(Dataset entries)
-=-=-=-=-
(* ===== verification/BackendFlash.v ===== *)
(** * Flash operations of the runtime backend (gui/runtime_backend.py)

    [_execute_advanced_flash_operation] erases, programs or verifies the
    application with the Flash service, and reads the metadata again after a
    change.  The step relation of the device is behind the injected
    operations; here are the checks before, between and after them. *)

From stdpp Require Import gmap.
From S2P Require Import Prelude.
From S2P Require Import Errors.
From S2P Require Import Messages.
From S2P Require Import TaskPlans.
From S2P Require Import Models.
From S2P Require Import Targets.
From S2P Require Import OperationResults.
From S2P Require Import StatusModels.
From S2P Require Import RuntimeValues.
From S2P Require Import RuntimeModels.
From S2P Require Import ImageRequests.
From S2P Require Import OperationRequests.
From S2P Require Import TaskModels.
From S2P Require Import RuntimeStore.
From S2P Require Import RuntimeDispatch.
From S2P Require Import Backend.
From S2P Require Import BackendSelection.
From S2P Require Import BackendImages.
From S2P Require Import BackendStatus.
From S2P Require Import BackendRam.

(** [int(cpu_id.value[-1])] *)
Definition cpu_number (cpu_id : RuntimeCpuId) : Z :=
  match cpu_id with CPU1 => 1 | CPU2 => 2 end.

(** The program image that a request was made for. *)
Record ProgramExpectation : Set := mkExpectation {
  px_target_key : string;
  px_source_path : string;
  px_selection_revision : Z;
  px_tool_revision : Z;
  px_identity : ImageIdentity;
  px_sector_mask : Z;
}.

Definition flash_expectation (f : FlashRequestFields) : ProgramExpectation :=
  mkExpectation (ff_target_key f) (ff_image_source_path f) (ff_image_selection_revision f)
    (ff_image_tool_configuration_revision f) (ff_expected_image_identity f)
    (ff_expected_effective_sector_mask f).

(** [_advanced_flash_request_failure] *)
Definition flash_request_failure (task_id : string) (problem : Problem) (request : FlashRequest)
    : Res TaskExecutionResult :=
  let f := flash_fields request in
  failed_result task_id problem.1 problem.2 (flash_step_id request)
    "Advanced Flash operation rejected" true
    [("connection_id"%string, VStr (ff_connection_id f));
     ("target_key"%string, VStr (ff_target_key f));
     ("image_selection_revision"%string, VInt (ff_image_selection_revision f));
     ("image_tool_configuration_revision"%string, VInt (ff_image_tool_configuration_revision f));
     ("service_configuration_revision"%string, VInt (ff_service_configuration_revision f));
     ("service_tool_configuration_revision"%string,
      VInt (ff_service_tool_configuration_revision f))] [] None.

Definition flash_command_fields (request : FlashRequest) : list CommandField :=
  [get_service_status; service_attach; ram_load_begin; ram_load_data; ram_load_end; ram_check_crc]
  ++ match request with
     | EraseAdvancedFlashRequest _ _ _ => [erase; get_metadata_summary]
     | ProgramAdvancedFlashRequest _ =>
         [program_begin; program_data; program_end; get_metadata_summary]
     | VerifyAdvancedFlashRequest _ => [verify_begin; verify_data; verify_end]
     end.

Definition flash_operation_type (request : FlashRequest) : AdvancedFlashOperationType :=
  match request with
  | EraseAdvancedFlashRequest _ _ _ => AdvancedFlashOperationType.ERASE
  | ProgramAdvancedFlashRequest _ => AdvancedFlashOperationType.PROGRAM_ONLY
  | VerifyAdvancedFlashRequest _ => AdvancedFlashOperationType.VERIFY_ONLY
  end.

Definition runtime_operation_type (request : FlashRequest) : RuntimeOperationType :=
  match request with
  | EraseAdvancedFlashRequest _ _ _ => RuntimeOperationType.ERASE
  | ProgramAdvancedFlashRequest _ => RuntimeOperationType.PROGRAM
  | VerifyAdvancedFlashRequest _ => RuntimeOperationType.VERIFY
  end.

Definition flash_erase_scope (request : FlashRequest) : option AdvancedFlashEraseScope :=
  match request with EraseAdvancedFlashRequest _ scope _ => Some scope | _ => None end.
-=-=-=-=-
- [DIRECTIONS]
Of all the entries above, output exactly the lines between the one holding "px_target_key : string;" and the one holding "Definition flash_expectation (f", inclusive.

- [OUTPUT FOR THIS EXERCISE]
  px_target_key : string;
  px_source_path : string;
  px_selection_revision : Z;
  px_tool_revision : Z;
  px_identity : ImageIdentity;
  px_sector_mask : Z;
}.

Definition flash_expectation (f : FlashRequestFields) : ProgramExpectation :=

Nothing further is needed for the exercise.